● ASSIGNMENT:
Working through the lines below, return each one that holds "values".

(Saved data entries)
# # #
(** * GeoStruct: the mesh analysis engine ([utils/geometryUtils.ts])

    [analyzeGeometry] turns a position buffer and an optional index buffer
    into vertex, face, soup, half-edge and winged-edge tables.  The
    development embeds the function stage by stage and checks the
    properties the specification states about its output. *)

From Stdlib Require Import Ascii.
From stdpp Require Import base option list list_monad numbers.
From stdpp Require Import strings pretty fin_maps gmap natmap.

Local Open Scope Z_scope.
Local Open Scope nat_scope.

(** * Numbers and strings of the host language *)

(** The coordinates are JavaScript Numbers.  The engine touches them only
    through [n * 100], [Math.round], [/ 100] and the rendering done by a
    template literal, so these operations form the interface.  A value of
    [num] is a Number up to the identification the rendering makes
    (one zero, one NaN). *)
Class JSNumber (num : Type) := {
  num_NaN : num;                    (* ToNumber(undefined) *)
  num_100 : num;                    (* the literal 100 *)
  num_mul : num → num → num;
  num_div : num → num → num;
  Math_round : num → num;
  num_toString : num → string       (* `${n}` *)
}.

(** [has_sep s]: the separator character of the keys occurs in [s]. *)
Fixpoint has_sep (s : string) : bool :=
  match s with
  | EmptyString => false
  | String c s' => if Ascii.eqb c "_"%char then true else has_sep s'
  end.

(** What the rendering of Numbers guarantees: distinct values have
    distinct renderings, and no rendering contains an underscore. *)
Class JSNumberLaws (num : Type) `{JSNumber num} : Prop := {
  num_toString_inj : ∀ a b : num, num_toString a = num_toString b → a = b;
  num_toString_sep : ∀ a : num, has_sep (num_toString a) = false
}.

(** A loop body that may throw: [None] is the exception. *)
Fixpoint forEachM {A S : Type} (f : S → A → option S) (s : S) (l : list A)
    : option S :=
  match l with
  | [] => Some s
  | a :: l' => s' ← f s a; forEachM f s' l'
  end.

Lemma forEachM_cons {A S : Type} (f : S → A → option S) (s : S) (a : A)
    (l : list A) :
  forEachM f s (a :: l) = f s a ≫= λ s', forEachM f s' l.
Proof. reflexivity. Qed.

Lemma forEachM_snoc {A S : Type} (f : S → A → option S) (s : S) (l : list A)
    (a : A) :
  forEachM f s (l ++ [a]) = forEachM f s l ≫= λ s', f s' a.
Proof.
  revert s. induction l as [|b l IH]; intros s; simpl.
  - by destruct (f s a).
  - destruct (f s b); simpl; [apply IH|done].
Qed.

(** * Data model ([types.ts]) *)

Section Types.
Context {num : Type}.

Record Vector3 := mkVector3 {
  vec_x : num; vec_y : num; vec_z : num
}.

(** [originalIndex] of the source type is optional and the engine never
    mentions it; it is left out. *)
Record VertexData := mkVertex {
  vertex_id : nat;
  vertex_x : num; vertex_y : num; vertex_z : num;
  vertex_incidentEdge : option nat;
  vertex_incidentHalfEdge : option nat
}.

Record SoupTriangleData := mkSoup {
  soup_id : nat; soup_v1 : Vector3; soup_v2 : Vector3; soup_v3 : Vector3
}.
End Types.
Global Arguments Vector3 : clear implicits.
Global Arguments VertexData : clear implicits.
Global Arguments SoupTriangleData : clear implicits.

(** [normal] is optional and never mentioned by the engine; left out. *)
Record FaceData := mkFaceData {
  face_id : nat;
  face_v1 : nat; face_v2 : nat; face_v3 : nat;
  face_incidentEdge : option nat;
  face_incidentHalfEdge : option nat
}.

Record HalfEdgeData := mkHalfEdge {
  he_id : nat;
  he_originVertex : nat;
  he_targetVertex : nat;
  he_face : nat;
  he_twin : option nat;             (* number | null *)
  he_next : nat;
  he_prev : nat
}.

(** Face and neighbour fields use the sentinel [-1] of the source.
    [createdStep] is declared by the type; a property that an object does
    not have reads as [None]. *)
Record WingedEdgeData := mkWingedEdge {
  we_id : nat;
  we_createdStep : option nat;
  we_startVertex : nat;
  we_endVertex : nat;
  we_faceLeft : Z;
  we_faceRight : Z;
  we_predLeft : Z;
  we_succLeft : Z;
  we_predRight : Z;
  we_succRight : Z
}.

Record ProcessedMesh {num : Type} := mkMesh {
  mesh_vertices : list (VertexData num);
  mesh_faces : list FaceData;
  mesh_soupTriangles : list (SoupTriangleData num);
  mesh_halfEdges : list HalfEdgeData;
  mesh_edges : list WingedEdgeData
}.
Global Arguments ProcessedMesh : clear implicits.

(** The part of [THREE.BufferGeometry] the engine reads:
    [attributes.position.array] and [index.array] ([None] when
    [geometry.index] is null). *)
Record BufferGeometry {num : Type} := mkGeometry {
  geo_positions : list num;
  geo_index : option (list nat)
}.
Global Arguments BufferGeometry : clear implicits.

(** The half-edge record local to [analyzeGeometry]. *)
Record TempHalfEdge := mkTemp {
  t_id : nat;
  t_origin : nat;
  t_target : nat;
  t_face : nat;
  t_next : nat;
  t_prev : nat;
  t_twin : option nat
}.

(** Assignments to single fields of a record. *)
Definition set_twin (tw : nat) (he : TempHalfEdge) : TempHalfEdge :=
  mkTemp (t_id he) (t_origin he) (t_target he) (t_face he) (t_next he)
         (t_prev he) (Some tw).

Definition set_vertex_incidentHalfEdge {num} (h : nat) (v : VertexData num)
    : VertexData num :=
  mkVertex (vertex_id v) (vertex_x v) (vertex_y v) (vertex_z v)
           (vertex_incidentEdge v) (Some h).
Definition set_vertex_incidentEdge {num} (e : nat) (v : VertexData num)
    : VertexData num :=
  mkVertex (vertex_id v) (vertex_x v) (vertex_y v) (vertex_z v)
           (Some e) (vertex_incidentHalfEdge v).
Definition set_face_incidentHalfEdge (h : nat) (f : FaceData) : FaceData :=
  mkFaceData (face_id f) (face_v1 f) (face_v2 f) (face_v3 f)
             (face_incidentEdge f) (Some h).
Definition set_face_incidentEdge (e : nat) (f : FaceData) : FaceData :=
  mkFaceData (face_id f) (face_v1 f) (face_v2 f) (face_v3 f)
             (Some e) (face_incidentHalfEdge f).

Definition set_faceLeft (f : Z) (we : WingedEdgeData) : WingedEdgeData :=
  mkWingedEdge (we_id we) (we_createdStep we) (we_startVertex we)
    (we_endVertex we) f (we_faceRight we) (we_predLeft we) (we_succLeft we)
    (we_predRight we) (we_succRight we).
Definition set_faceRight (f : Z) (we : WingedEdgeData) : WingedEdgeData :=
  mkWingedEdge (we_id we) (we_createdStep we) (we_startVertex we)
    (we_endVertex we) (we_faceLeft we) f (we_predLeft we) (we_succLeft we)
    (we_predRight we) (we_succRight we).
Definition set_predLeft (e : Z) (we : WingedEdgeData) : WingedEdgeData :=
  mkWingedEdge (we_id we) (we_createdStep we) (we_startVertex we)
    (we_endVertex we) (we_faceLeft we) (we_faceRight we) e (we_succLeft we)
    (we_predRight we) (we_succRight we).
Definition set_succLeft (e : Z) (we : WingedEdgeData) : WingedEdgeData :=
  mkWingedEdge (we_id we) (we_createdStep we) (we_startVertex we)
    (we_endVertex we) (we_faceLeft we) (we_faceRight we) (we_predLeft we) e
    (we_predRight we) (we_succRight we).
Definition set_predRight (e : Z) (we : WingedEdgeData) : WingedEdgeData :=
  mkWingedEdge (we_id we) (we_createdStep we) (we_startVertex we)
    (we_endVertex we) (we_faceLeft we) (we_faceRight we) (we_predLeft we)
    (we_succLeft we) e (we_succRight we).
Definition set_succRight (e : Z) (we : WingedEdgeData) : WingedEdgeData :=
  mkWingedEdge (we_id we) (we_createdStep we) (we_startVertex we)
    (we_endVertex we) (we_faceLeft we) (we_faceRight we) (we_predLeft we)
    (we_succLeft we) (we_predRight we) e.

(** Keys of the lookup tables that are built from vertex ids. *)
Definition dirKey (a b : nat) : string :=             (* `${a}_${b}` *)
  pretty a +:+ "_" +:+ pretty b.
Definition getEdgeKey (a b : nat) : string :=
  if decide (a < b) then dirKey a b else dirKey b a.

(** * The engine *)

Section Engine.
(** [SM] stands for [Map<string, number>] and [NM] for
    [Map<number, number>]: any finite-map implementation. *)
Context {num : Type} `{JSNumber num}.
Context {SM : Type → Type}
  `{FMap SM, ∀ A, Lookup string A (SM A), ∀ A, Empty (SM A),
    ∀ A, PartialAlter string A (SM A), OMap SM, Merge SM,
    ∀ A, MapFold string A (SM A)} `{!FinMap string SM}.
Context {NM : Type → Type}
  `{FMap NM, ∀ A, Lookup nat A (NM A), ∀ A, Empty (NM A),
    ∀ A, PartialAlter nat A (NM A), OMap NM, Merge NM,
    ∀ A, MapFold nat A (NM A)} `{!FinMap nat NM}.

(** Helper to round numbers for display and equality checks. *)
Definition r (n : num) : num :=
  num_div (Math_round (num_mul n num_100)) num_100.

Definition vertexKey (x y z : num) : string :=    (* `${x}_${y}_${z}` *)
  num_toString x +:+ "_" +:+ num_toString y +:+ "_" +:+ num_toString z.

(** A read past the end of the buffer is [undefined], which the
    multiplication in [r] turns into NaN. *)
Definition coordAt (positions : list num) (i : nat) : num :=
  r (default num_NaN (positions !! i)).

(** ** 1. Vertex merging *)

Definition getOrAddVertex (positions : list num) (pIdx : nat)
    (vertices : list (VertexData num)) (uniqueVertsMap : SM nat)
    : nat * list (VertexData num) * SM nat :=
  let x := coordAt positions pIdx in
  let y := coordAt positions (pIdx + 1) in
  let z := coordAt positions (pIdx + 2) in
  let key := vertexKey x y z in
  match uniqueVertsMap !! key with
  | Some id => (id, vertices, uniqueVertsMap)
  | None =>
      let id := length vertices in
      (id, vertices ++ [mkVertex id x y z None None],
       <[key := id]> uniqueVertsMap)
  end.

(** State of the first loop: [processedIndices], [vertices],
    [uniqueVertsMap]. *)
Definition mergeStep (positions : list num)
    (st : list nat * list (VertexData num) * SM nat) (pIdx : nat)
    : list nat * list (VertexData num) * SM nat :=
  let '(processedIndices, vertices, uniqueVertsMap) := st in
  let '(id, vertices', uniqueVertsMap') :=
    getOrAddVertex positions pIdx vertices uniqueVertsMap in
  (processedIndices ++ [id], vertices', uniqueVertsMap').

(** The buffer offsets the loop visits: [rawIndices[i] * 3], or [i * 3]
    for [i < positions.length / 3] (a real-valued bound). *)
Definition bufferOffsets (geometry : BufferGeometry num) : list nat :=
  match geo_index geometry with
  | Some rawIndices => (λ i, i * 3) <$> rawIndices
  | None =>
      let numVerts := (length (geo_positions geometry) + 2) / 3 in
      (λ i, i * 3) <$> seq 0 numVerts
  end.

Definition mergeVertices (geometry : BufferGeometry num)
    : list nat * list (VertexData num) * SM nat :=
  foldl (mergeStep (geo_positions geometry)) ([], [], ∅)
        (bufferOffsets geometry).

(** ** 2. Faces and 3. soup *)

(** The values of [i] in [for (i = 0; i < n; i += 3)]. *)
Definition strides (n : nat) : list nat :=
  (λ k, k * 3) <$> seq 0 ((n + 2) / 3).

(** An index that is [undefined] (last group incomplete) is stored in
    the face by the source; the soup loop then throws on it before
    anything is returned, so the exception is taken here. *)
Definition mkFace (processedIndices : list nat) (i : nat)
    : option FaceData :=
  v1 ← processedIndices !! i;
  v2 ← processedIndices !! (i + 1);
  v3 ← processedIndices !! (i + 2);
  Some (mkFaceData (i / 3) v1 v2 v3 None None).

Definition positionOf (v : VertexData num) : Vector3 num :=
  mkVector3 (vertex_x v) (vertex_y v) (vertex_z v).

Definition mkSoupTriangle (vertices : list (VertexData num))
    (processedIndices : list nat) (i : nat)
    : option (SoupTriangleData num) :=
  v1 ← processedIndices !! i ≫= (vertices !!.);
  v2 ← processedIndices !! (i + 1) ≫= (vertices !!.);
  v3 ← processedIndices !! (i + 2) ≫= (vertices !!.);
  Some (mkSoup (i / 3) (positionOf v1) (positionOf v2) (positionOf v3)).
# # #
● OUTPUT OF THE EXERCISE:
(** What the rendering of Numbers guarantees: distinct values have
(** The values of [i] in [for (i = 0; i < n; i += 3)]. *)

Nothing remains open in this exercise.